Information supplied Block Start

(* ===== verification/PageAllocProps.v ===== *)
(** * What the page allocator promises

    The properties of mm/page_alloc.c: allocation and release on the block map,
    their errors, the life of the blocks under a client that calls them in any
    order, and the translation between pages and physical addresses. *)

From S2P Require Import Prelude QLib DList Locks Page PageAlloc BuddySpec PageAllocCorrect PageAllocInit.
From Stdlib Require Import ZArith Lia.
From stdpp Require Import base countable numbers relations gmap list.
Open Scope Z_scope.

(** An aligned run of [2^k] free pages starts at [a]. *)
Definition free_run (B : blocks) (k a : Z) : Prop :=
  (2 ^ k | a) ∧ ∀ j, a ≤ j < a + 2 ^ k → page_free B j.

Lemma free_run_block s B k :
  buddy_inv s B → 0 ≤ k ≤ 10 →
  (∃ a, free_run B k a) ↔ (∃ o y, k ≤ o ∧ B !! y = Some (o, 0)).
Proof.
  intros (_ & _ & HT & HC & _) Hk. split.
  - intros (a & Hd & Hf).
    destruct (coalesced_run _ B (Z.to_nat k) a HT HC) as (i & o & Hi & Ho & _);
      rewrite ?Z2Nat.id by lia; try done; [lia|]. rewrite Z2Nat.id in Ho by lia. eauto.
  - intros (o & y & Ho & Hy). exists y. destruct (tiled_block _ _ HT _ _ _ Hy) as (Ho' & Hd & _).
    split; [by etrans; [apply (pow2_divide k o); lia|]|].
    intros j Hj. exists y, o. split; [done|].
    pose proof (Z.pow_le_mono_r 2 k o ltac:(lia) ltac:(lia)). lia.
Qed.
(* ===== verification/CString.v ===== *)
(** * C strings and memory blocks (lib/qstring.c)

    The routines work on the byte memory of Memory.v; a pointer is an address
    and 0 is NULL.  The loop of [strlen] reads a new address in every round, so
    one more round than there are mapped bytes is always enough: it ends at a
    0 byte or faults. *)

From S2P Require Import Prelude Memory.
From Stdlib Require Import ZArith Lia.
From stdpp Require Import base numbers gmap list.
Open Scope Z_scope.

Fixpoint strlen_loop (fuel : nat) (str len : Z) : M mem Z :=
  match fuel with
  | O => fail Fuel
  | S f => c ← load8 (str + len);
           if truth c then strlen_loop f str (u32 (len + 1)) else mret len
  end.

Definition strlen (str : Z) : M mem Z :=
  assertk (truth str);;
  m ← get; strlen_loop (S (size m)) str 0.

(** [for (size_t is = 0; is < n; is++)] of [strncat]; answers [id]. *)
Fixpoint strncat_loop (n : nat) (dest src i id : Z) : M mem Z :=
  match n with
  | O => mret id
  | S n' => c ← load8 (src + i);
            if negb (truth c) then mret id
            else store8 (dest + id) c;; strncat_loop n' dest src (i + 1) (id + 1)
  end.

Definition strncat (dest src n : Z) : M mem Z :=
  assertk (truth dest && truth src);;
  id ← strlen dest;
  id ← strncat_loop (Z.to_nat n) dest src 0 id;
  store8 (dest + id) 0;;
  mret dest.

Definition strcat (dest src : Z) : M mem Z :=
  assertk (truth dest && truth src);;
  n ← strlen src; strncat dest src n.

Fixpoint memcmp_loop (n : nat) (s1 s2 i : Z) : M mem bool :=
  match n with
  | O => mret true
  | S n' => a ← load8 (s1 + i); b ← load8 (s2 + i);
            if negb (a =? b) then mret false else memcmp_loop n' s1 s2 (i + 1)
  end.

Definition memcmp (s1 s2 len : Z) : M mem bool :=
  assertk (truth s1 && truth s2);; memcmp_loop (Z.to_nat len) s1 s2 0.

Definition strcmp (s1 s2 : Z) : M mem bool :=
  assertk (truth s1 && truth s2);;
  len ← strlen s1; memcmp s1 s2 (u32 (len + 1)).

(** [memcmp] of memory with a string literal. *)
Fixpoint lit_loop (p : Z) (l : list Z) : M mem bool :=
  match l with
  | [] => mret true
  | x :: l' => c ← load8 p; if negb (c =? x) then mret false else lit_loop (p + 1) l'
  end.
Definition memcmp_lit (p : Z) (l : list Z) : M mem bool := assertk (truth p);; lit_loop p l.

Definition memcpy (dest src n : Z) : M mem Z :=
  for_up (Z.to_nat n) 0 (λ i, c ← load8 (src + i); store8 (dest + i) c);;
  mret dest.

Definition memset (s c n : Z) : M mem Z :=
  assertk (truth s);;
  for_up (Z.to_nat n) 0 (λ i, store8 (s + i) c);;
  mret s.

Definition memset16 (s c n : Z) : M mem Z :=
  assertk (truth s);;
  for_up (Z.to_nat n) 0 (λ i, store16 (s + 2 * i) c);;
  mret s.

Definition bzero (s n : Z) : M mem unit := memset s 0 n;; mret tt.

(** [for (uint32_t i = 0, j = li; i < j; i++, j--)]: at most [li] rounds. *)
Fixpoint reverse_loop (fuel : nat) (s i j : Z) : M mem unit :=
  match fuel with
  | O => fail Fuel
  | S f =>
      if i <? j then
        temp ← load8 (s + i);
        c ← load8 (s + j); store8 (s + i) c;;
        store8 (s + j) temp;;
        reverse_loop f s (u32 (i + 1)) (u32 (j - 1))
      else mret tt
  end.

Definition str_reverse (s li : Z) : M mem unit :=
  assertk (truth s);; reverse_loop (S (Z.to_nat li)) s 0 li.

(** The [do ... while] of [utoa]; 20 digits hold every [uint64_t]. *)
Fixpoint utoa_loop (fuel : nat) (value str i : Z) : M mem Z :=
  match fuel with
  | O => fail Fuel
  | S f =>
      store8 (str + i) (value mod 10 + 48);;
      let value := value / 10 in
      if value =? 0 then mret (u8 (i + 1)) else utoa_loop f value str (u8 (i + 1))
  end.

Definition utoa (value str : Z) : M mem unit :=
  assertk (truth str);;
  i ← utoa_loop 20 value str 0;
  store8 (str + i) 0;;
  str_reverse str (i - 1).

(** [static const char base[] = "0123456789abcdef"] *)
Definition hex_base : list Z :=
  [48; 49; 50; 51; 52; 53; 54; 55; 56; 57; 97; 98; 99; 100; 101; 102].

Fixpoint hex_loop (fuel : nat) (n str i : Z) : M mem Z :=
  match fuel with
  | O => fail Fuel
  | S f =>
      let rem := n mod 16 in
      let n := n / 16 in
      c ← deref (hex_base !! Z.to_nat rem);
      store8 (str + i) c;;
      if n =? 0 then mret (u8 (i + 1)) else hex_loop f n str (u8 (i + 1))
  end.

Definition hex (n str : Z) : M mem unit :=
  assertk (truth str);;
  i ← hex_loop 20 n str 0;
  store8 (str + i) 0;;
  str_reverse str (i - 1).

(** [kmalloc] is the allocator the kernel calls; it may change the memory. *)
Definition strdup (kmalloc : Z → M mem Z) (string : Z) : M mem Z :=
  assertk (truth string);;
  n ← strlen string;
  let len := u32 (n + 1) in
  new ← kmalloc len;
  memcpy new string (u32 (len + 1));;
  mret new.

(** ** Strings *)

Lemma strlen_loop_spec fuel str s1 s2 (Q : Z → mem → Prop) m :
  cstr m str (s1 ++ s2) → Z.of_nat (length (s1 ++ s2)) < 2 ^ 32 →
  (length s2 < fuel)%nat → Q (Z.of_nat (length (s1 ++ s2))) m →
  wp (strlen_loop fuel str (Z.of_nat (length s1))) Q m.
Proof.
  revert s1 s2. induction fuel as [|f IH]; intros s1 s2 Hc Hl Hf HQ; [lia|]. simpl.
  destruct s2 as [|c s2].
  - rewrite app_nil_r in *. wp_step. eapply wp_load8.
    { destruct Hc as [Hb _]. apply bytes_at_app in Hb as [_ Hb].
      specialize (Hb 0%nat 0 eq_refl). by rewrite Z.add_0_r in Hb. }
    simpl. by wp_go.
  - assert (c ≠ 0 ∧ m !! (str + Z.of_nat (length s1)) = Some c) as [Hc0 Hm].
    { destruct Hc as [Hb Ha]. rewrite <-app_assoc in Hb. apply bytes_at_app in Hb as [_ Hb].
      apply (bytes_at_cons m) in Hb as [? _]. apply Forall_app in Ha as [_ Ha].
      by inversion Ha. }
    wp_step. eapply wp_load8; [exact Hm|]. rewrite (proj2 (truth_true c) Hc0).
    rewrite length_app in Hl. simpl in Hl. rewrite u32_small by lia.
    replace (Z.of_nat (length s1) + 1) with (Z.of_nat (length (s1 ++ [c]))) by (rewrite length_app; simpl; lia).
    rewrite (cons_middle c s1 s2), app_assoc in Hc, HQ.
    apply (IH (s1 ++ [c]) s2); [done| |simpl in Hf; lia|done].
    rewrite !length_app. simpl. lia.
Qed.

Lemma wp_strlen str s (Q : Z → mem → Prop) m :
  cstr m str s → str ≠ 0 → Z.of_nat (length s) < 2 ^ 32 →
  Q (Z.of_nat (length s)) m → wp (strlen str) Q m.
Proof.
  intros Hc Hp Hl HQ. unfold strlen. wp_step. wp_step; [by apply truth_true|]. wp_step. wp_step.
  apply (strlen_loop_spec _ str [] s); try done.
  pose proof (mapped_size _ _ _ (cstr_mapped _ _ _ Hc)). simpl. lia.
Qed.

Lemma memcmp_loop_spec n s1 s2 i l1 l2 (Q : bool → mem → Prop) m :
  bytes_at m (s1 + i) l1 → bytes_at m (s2 + i) l2 → length l1 = n → length l2 = n →
  Q (bool_decide (l1 = l2)) m → wp (memcmp_loop n s1 s2 i) Q m.
Proof.
  revert i l1 l2. induction n as [|n IH]; intros i [|x l1] [|y l2] H1 H2 E1 E2 HQ; simplify_eq/=.
  { by wp_go. }
  apply bytes_at_cons in H1 as [Hx H1], H2 as [Hy H2].
  wp_step. eapply wp_load8; [exact Hx|]. wp_step. eapply wp_load8; [exact Hy|].
  destruct (Z.eqb_spec x y) as [->|Hne]; simpl.
  - apply (IH (i + 1) l1 l2); try done; [by rewrite Z.add_assoc..|].
    erewrite bool_decide_ext; [exact HQ|]. naive_solver.
  - wp_go. rewrite bool_decide_false in HQ; [done|]. naive_solver.
Qed.

Lemma cstr_cons m p c s : cstr m p (c :: s) ↔ m !! p = Some c ∧ c ≠ 0 ∧ cstr m (p + 1) s.
Proof. unfold cstr. simpl. rewrite bytes_at_cons, Forall_cons. tauto. Qed.

Lemma cstr_nil m p : cstr m p [] ↔ m !! p = Some 0.
Proof.
  unfold cstr. simpl. rewrite bytes_at_cons, Forall_nil. split; [tauto|]. intros. by repeat split.
Qed.

(** The comparison stops at the first difference, at the latest at the shorter
    string's 0. *)
Lemma memcmp_cstr p q i s1 s2 (Q : bool → mem → Prop) m :
  cstr m (p + i) s1 → cstr m (q + i) s2 → Q (bool_decide (s1 = s2)) m →
  wp (memcmp_loop (S (length s1)) p q i) Q m.
Proof.
  revert i s2 Q. induction s1 as [|c s1 IH]; intros i s2 Q H1 H2 HQ.
  - apply cstr_nil in H1. simpl. wp_step. eapply wp_load8; [exact H1|]. wp_step.
    destruct s2 as [|d s2]; [apply cstr_nil in H2|apply cstr_cons in H2 as (H2 & Hd & _)].
    + eapply wp_load8; [exact H2|]. simpl. by wp_go.
    + eapply wp_load8; [exact H2|]. destruct (Z.eqb_spec 0 d); [done|]. simpl. by wp_go.
  - apply cstr_cons in H1 as (H1 & Hc & H1'). cbn [memcmp_loop length]. wp_step.
    eapply wp_load8; [exact H1|]. wp_step.
    destruct s2 as [|d s2]; [apply cstr_nil in H2|apply cstr_cons in H2 as (H2 & Hd & H2')].
    + eapply wp_load8; [exact H2|]. destruct (Z.eqb_spec c 0); [done|]. simpl. by wp_go.
    + eapply wp_load8; [exact H2|]. destruct (Z.eqb_spec c d) as [->|Hne]; cbn [negb].
      * apply (IH (i + 1) s2); [by rewrite Z.add_assoc..|].
        erewrite bool_decide_ext; [exact HQ|]. naive_solver.
      * wp_go. rewrite bool_decide_false in HQ; [done|]. naive_solver.
Qed.

Lemma wp_strcmp p q s1 s2 (Q : bool → mem → Prop) m :
  cstr m p s1 → cstr m q s2 → p ≠ 0 → q ≠ 0 → Z.of_nat (length s1) + 1 < 2 ^ 32 →
  Q (bool_decide (s1 = s2)) m → wp (strcmp p q) Q m.
Proof.
  intros H1 H2 Hp Hq Hl HQ. assert (truth p && truth q = true) as Ht
    by (by rewrite (proj2 (truth_true p)), (proj2 (truth_true q))).
  unfold strcmp. wp_step. wp_step; [done|]. wp_step. eapply wp_strlen; [done|done|lia|].
  unfold memcmp. wp_step. wp_step; [done|]. rewrite u32_small by lia.
  replace (Z.to_nat (Z.of_nat (length s1) + 1)) with (S (length s1)) by lia.
  apply (memcmp_cstr p q 0 s1 s2); by rewrite ?Z.add_0_r.
Qed.

(** ** Blocks *)

(** A literal is compared byte by byte. *)
Lemma wp_lit l : ∀ p bs (m : mem), truth p = true → bytes_at m p bs → length bs = length l →
  wp (memcmp_lit p l) (λ b m', m' = m ∧ b = bool_decide (bs = l)) m.
Proof.
  assert (∀ l p bs (m : mem), bytes_at m p bs → length bs = length l → wp (lit_loop p l) (λ b m', m' = m ∧ b = bool_decide (bs = l)) m) as Hl.
  { clear l. induction l as [|x l IH]; intros p [|y bs] m Hb Hn; try done; cbn [lit_loop].
    apply bytes_at_cons in Hb as [Hy Hb]. wp_step. eapply wp_load8; [exact Hy|]. destruct (Z.eqb_spec y x) as [->|Hne]; cbn [negb].
    - eapply wp_mono; [apply (IH _ bs); [done|by injection Hn]|]. intros b m' [-> ->]. split; [done|]. apply bool_decide_ext. naive_solver.
    - wp_step. split; [done|]. rewrite bool_decide_false; [done|]. naive_solver. }
  intros p bs m Hp Hb Hn. unfold memcmp_lit. wp_step. apply wp_assertk. split; [done|]. by apply Hl.
Qed.

(** The copy runs upwards: the regions may overlap if the target is the lower one. *)
Lemma wp_memcpy dest src l m :
  bytes_at m src l → Forall (λ c, 0 ≤ c < 2 ^ 8) l → mapped m dest (Z.of_nat (length l)) →
  dest ≤ src ∨ src + Z.of_nat (length l) ≤ dest →
  wp (memcpy dest src (Z.of_nat (length l)))
     (λ r m', r = dest ∧ bytes_at m' dest l ∧ writes dest (Z.of_nat (length l)) m m') m.
Proof.
  intros Hs Hr Hd Hdis. set (n := Z.of_nat (length l)) in *. unfold memcpy. wp_step.
  apply (wp_for_up (λ i m', bytes_at m' dest (take (Z.to_nat i) l) ∧ writes dest i m m')).
  - split; [by intros ??|apply writes_refl].
  - intros i m' Hi [Hb Hw]. rewrite Z2Nat.id in Hi by lia.
    destruct (bytes_at_lookup m src l i Hs ltac:(lia)) as (x & Hx & Hm).
    assert (0 ≤ x < 2 ^ 8) as Hx8 by (by eapply (Forall_lookup_1 _ _ _ _ Hr)).
    wp_step. eapply wp_load8; [rewrite (proj2 Hw) by lia; exact Hm|].
    assert (is_Some (m' !! (dest + i))) as Him.
    { apply (writes_mapped _ _ _ _ dest n Hw Hd). lia. }
    eapply wp_store8; [done|]. rewrite u8_small by done. split.
    + replace (Z.to_nat (i + 1)) with (S (Z.to_nat i)) by lia.
      erewrite take_S_r by exact Hx. apply bytes_at_app. split.
      * intros k y Hy. pose proof (lookup_lt_Some _ _ _ Hy) as Hk. rewrite length_take in Hk.
        rewrite lookup_insert_ne by lia. by apply Hb.
      * intros [|k] y Hy; simplify_eq/=. rewrite length_take, Nat.min_l, Z2Nat.id, Z.add_0_r by lia.
        apply lookup_insert_eq.
    + eapply writes_trans; [eapply writes_weaken; [exact Hw|lia..]|]. apply writes_insert; [done|lia].
  - intros m' [Hb Hw]. rewrite Z.add_0_l, Nat2Z.id in Hb. unfold n in Hb.
    rewrite Nat2Z.id, firstn_all in Hb. wp_go. split_and!; [done|done|]. by rewrite Z.add_0_l, Z2Nat.id in Hw by lia.
Qed.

Information supplied Block End

== Exercise brief ==
The lines to return are those in the entries above that include "literal".

== Your response ==
(** [memcmp] of memory with a string literal. *)
(** A literal is compared byte by byte. *)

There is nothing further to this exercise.